Dr. Torok, who qualified as an expert, reported that he examined the claimant’s eyes on the 25th day of February, 1920, about nine months after the accident, and found the right eye normal and that the left eye, normal in some respects, has over the lens “ an irregularly shaped sub-capsular opacity which occupies the entire pupilary area,” and that the vision is about one-fifth of normal. He says that the claimant is “ suffering from a partial cataract in his left (injured) eye. This condition may possibly be due to such an accident as that which occurred to him on May 1, 1919.” This doctor was called as a witness by the appellants, and testified that he received a history of the accident from the claimant; that the claimant told him he was hit in the eye by a large piece of casting. He says that he thought the accident did not produce the condition which he found; says that the testimony showing that there was only a small piece of iron thrown into the claimant’s eye, and that there was no reduction, indicates that the condition was not produced by the accident; that a cataract would be produced only by a very severe blow, or by a small piece entering the eye, injuring the lens, in the interior of the eyeball. His attention being called to Dr. Behan’s report he says that' it shows “ that the day after the accident the eye was absolutely free from inflammation, and he had exactly the same condition of the eye that I found a year later, which would be very much in favor of the opinion that the opacity of the lens was present before the accident.” This same witness testified that the cataract was not likely to result in twenty-four hours under the claimant’s history of the accident, especially as there was no inflammation.

*149It is obvious that the Commission and Board relied upon this testimony as to the existence of the cataract before the accident, and the same witness discredits the theory that the injury produced.the loss of vision, for he says that he found the conditions the same as those reported by Dr. Behan upon his examination a year later. Both of these physicians agree that the resulting loss of vision was not due to the particular accident.

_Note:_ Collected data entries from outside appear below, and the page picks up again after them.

(* ===== verification/Prelude.v ===== *)
(** * rustfs-erasure-codec: verification development

    The crate computes Reed-Solomon erasure codes: [d] data shards of equal length are
    extended by [p] parity shards so that any [d] of the [d + p] shards determine the
    rest.  This library models the codec in Rocq, operation by operation, and proves
    what callers rely on.  All paths below are relative to [src/src].

    ** Parts of the program and files of the development

    - Foundations.  [Prelude] (this file): outcomes of a call, indexing, loops, tactics.
      [Errors]: [errors.rs] and the matrix errors.  [Bytes]: bytes and words of 16 bits as bit vectors with
      carry-less arithmetic.  [LinAlg]: sums, row dot products and invertibility over a field.
    - Fields.  [Fields]: the trait [Field] of [lib.rs] as a class, with the laws the codec
      relies on ([FieldLaws]).  [Gf8]: [galois_8], with the tables that [build.rs] generates.
      [Gf16], [Gf16Slices]: the degree-two extension of [galois_16.rs].  Both are
      instances, so every theorem about a [Field] holds for both.
    - [Matrix]: [matrix.rs], with Gaussian elimination as the code performs it.
    - Configuration.  [Options]: [core/options.rs] and machine arithmetic on [usize].
      [Leopard]: family limits and shard length rules of [core/leopard.rs].
      [Parallel]: policy and chunk scheduling of [core/parallel.rs].
      [InversionCache]: [core/inversion_cache.rs].  [Checks]: the macros of [macros.rs].
    - [Codec]: construction, splitting and joining, [core/codec.rs].  [Format]: the
      stable identifier of [core/format.rs].
    - Encoding.  [Coding]: the coding loops; [Encode]: the entry points, [core/encode.rs].
      [Verify]: [core/verify.rs].  [ShardByShard]: [core/shard_by_shard.rs].
    - Reconstruction.  [Shards]: the trait [ReconstructShard] and its implementations.
      [DecodeMatrix]: the decode matrix and its cache; [RecoveryPlan]:
      [core/recovery_plan.rs]; [Execute]: the sequential executor; [LeopardReconstruct]: the
      adapter around the Leopard decoders; [Reconstruct]: the entry points; [OptionVec]:
      the bulk executor for [Vec<Option<Vec<_>>>] ([core/reconstruct.rs]).
    - Byte codecs, [galois_8/policy.rs].  [DecodeIdx]: progressive recovery;
      [Gf8Opt]: the entry points on byte vectors.
    - Streams, [core/stream.rs].  [StreamIo]: readers, writers and block buffers;
      [Stream]: encode and verify; [StreamPlan], [StreamReconstruct]: reconstruction.
    - The Leopard engines, [core/leopard_gf8] and [core/leopard_gf16]: what they share.
      [Lch]: the mathematics of polynomials over a Cantor basis, for any field with such a
      basis; [LeoStages], [LeoButterfly]: in-place passes of radix 4 and the transforms they
      compute.  [LeoWalsh]: Walsh transforms modulo [2^w - 1].  [LeoPlan]: plans of
      transforms; [LeoDit]: their execution on lanes; [LeoGroup]: the inverse transform
      of an encoder's group; [LeoChunk]: plans of all groups, one chunk, the loop over the chunks and the
      caches of an encoder; [LeoSlices]: exclusive or of slices.  [LeoCode]: the code as a specification
      ([leopard_word]).  [LeoCache]: [core/leopard_cache.rs].  For the decoders: [LeoFlat], the
      transforms of a flat work space and the derivative; [LeoLocator], locators by Walsh
      transforms; [LeoDecode], driver, validation and loading; [LeoRestore], [LeoDecoder], the
      correctness of a chunk and of all, for any engine of the class [DecodeEngine];
      [LeoPlanCache], the process-wide cache of decode plans.
      [LeoEngine]: the codec on any engine of the class [LeopardEngine]; [LeoFamilies]: on
      the ones of the crate.
    - GF(2^8): [LeoTables8], [LeoWalsh8], [LeoOps8]: the generated tables and the lane
      operations ([tables.rs], [ops.rs]).  [LeoDit8]: plans, drivers,
      butterflies and [LeoCode] for bytes ([mod.rs], [driver.rs]).  [LeoGroup8], [LeoEncode8]: the
      encoder ([encode.rs], [work.rs]).  [LeoDecode8]:
      the decoder ([decode.rs]), proved correct in [LeoLocator8], [LeoRestore8] and
      [LeoDecoder8].  [LeoEngine8]: the engine as an instance of [LeopardEngine].
    - GF(2^16): [LeoField16]: the shift register and the Cantor
      basis of the code in the tower field.  [LeoTables16], [LeoLch16],
      [LeoSkew16]: the generated tables, the field they describe, Walsh transforms and the skews; the
      tables have up to [2^17] entries, so their theorems have loop invariants where
      those of GF(2^8) evaluate.  [LeoOps16]: lane operations and the layout of the
      user ([ops.rs]).  [LeoGroup16], [LeoEncode16]: plans, groups and the encoder.
      [LeoFused16]: conversions with a product ([fused.rs]).  [LeoDecode16]: the decoder
      ([decode.rs]), proved correct in [LeoLocator16], [LeoRestore16] and [LeoDecoder16].  [LeoEngine16]: the engine as an
      instance of [LeopardEngine].
    - [Witnesses], [OptWitnesses], [StreamWitnesses], [LeoWitnesses]: the theorems applied
      to concrete codecs, shards and streams.

    A codec is the record [ReedSolomon]; a call that changes it (its decode cache) returns
    the new one.  A construction resolves the options ([Options], [Leopard]), builds a
    matrix ([Codec], [Matrix]) and an empty cache ([InversionCache]).  Encoding checks its
    arguments ([Checks]), asks the policy ([Parallel]) and runs the coding loops ([Coding]) with
    the parity rows.  Reconstruction scans the lengths, plans ([RecoveryPlan]) with a decode
    matrix that comes from the cache ([DecodeMatrix]), and executes the plan on the caller's
    containers ([Execute], [OptionVec]).  Streams do this block by block.  A codec of a
    Leopard family calls its engine instead: encoding interpolates groups of data lanes
    and evaluates their sum ([LeoEncode8], [LeoEncode16]); reconstruction stages the survivors
    ([LeopardReconstruct]), then multiplies by the error locator, interpolates,
    differentiates, evaluates and divides ([LeoDecode8], [LeoDecode16]), chunk by chunk, which
    over GF(2^16) may run as jobs on several threads.

    ** Conventions

    - A call has an [outcome]: [Ok], [Err] or [Panic] (index out of range, failed
      [assert!], arithmetic that would overflow where the code does not wrap).  The build is
      a release build: [debug_assert!] does nothing.
    - [usize] has 64 bits.  Shard counts, indices and lengths are [nat]; sizes in bytes and
      budgets are [N] with the saturating and checked operations of the code.
    - Mutable arguments are returned.  Where the encoders return [Err], the contents of their output
      buffers are not tracked; reconstruction returns the shards as the error leaves them.
    - Rayon may run chunk tasks in any order: a schedule is a permutation of the
      tasks ([is_schedule]).  In streams a task may still run after another has
      failed, or not ([StreamIo.Schedule]).
    - Code outside the repository is a class, with its contract as a second class: the
      LRU map ([LruCache], [LruLaws], both discharged by a list), sizes of allocations ([Storage]),
      the machine ([Runtime]: cache sizes, number of threads, environment variables),
      readers and writers ([Read], [Write]), the allocator, which may hand out lanes with any
      contents ([Allocator8]), and the sizes of resources and the threads ([DecodeSizes],
      [PlanSizes16], [DecodeMachine16]).
    - State that threads share is an argument of the call and a part of its result: the cache of decode
      plans is locked twice, and what other callers do in between is a function
      ([other_callers]) that keeps it sound; every job of a parallel decode gets the work space of
      the thread that it runs on ([thread_buffers]).
    - Loops without a structural measure take fuel: [evict_loop] the number of
      entries, [exp_loop] the bits of the exponent, [skip_zero_rows] the rows of the matrix,
      [chunk_loop] and [lane_chunks] the length of the slice, [read_loop] and the loops over stream blocks the number of calls that the readers can answer with bytes or an
      interruption ([read_budget]).  In the Leopard engine: [step_loop] its limit, the
      loops over chunks the shard size plus one, the loops of the plans and of the Walsh
      transforms the number of passes or of elements.  Running out is [Panic], and every theorem
      excludes [Panic], so the fuel is proved to be enough.

    ** What the theorems show

    - Codewords: encoding computes the product with a systematic matrix, verification
      decides it, built-in matrices are MDS, and every loss of at most [p] shards is
      repaired by every reconstruction entry point, in memory and on streams.
    - Agreement: serial, parallel, buffered, workspace, option-vector and cached forms return
      what the plain form returns, under every schedule and policy.
    - Errors: constructors, checks, merges, layouts and streams fail exactly for the cause
      that they name, without panic, and leave what they promise to leave.
    - State: the cache keeps its byte budget and its recency order; the shard-by-shard
      encoder never reports readiness too early; a rolled-back Leopard decode
      leaves the caller's vectors as they were.
    - Leopard: the generated tables describe a field with a Cantor basis; transforms,
      under every butterfly strategy, evaluate and interpolate; the locators are the
      products of distances; the encoder computes the parity of [leopard_word] and
      the decoder restores every loss of at most [p] shards, with any caches, any
      stale work space and any number of jobs.  Through the adapters, for codecs of either
      family: encode, verify and repair agree.
    - Representation: identifiers determine formats; splitting and joining are inverse;
      aligned shard lengths are minimal.

    ** Not modelled

    - SIMD kernels and their selection ([galois_8/backend.rs], [simd_c], the executors
      of [galois_16.rs], [mul_simd.rs], [fwht_simd.rs], [avx2.rs] and the vector loops of the
      Leopard engines): the kernels modelled are the portable ones.
    - Builds without the standard library, beyond the conversions of [LeoFused16].
    - Counters and profiling, cache detection, benchmark-only hooks, bindings, tooling.
    - Failing allocations, messages of I/O errors, mutex poisoning. *)

From Stdlib Require Import ZArith Lia List Bool.
From stdpp Require Import base numbers list.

The only possible foundation for this award must be found in the testimony of the claimant that he had had no trouble with his eye prior to the accident (a thing that by no means contradicts the established fact that the cataract existed at the time of the accident, and that the left eye showed no essential difference between the examination made by Dr. Behan one day after the accident and that of Dr. Torok nine months or more later) and the unsworn statement of Dr. Copeland, who assumes that the claimant was struck in the left eye by a piece of casting; that the eye became inflamed, and that the claimant had had a loss of vision since then, and that at the present time, however, the loss of vision due to the accident is from sixty to seventy per cent.” He gives no facts to justify these assumptions; his information is purely hearsay, so far as appears, and he merely concludes that there has been a loss of vision due to the accident. It seems to us entirely clear that this case comes within" the reasoning of Gentelong v. American Hide & Leather Co. (194 App. Div. 9, 12) and McCarthy v. Globe Automatic Sprinkler Co. (196 id. 619), and that the award may not stand.

The award appealed from should be reversed.

John M. Kellogg, P. J., Cochrane, H. T. Kellogg and Van Kirk, JJ., concur.

Award reversed and matter remitted to the Board.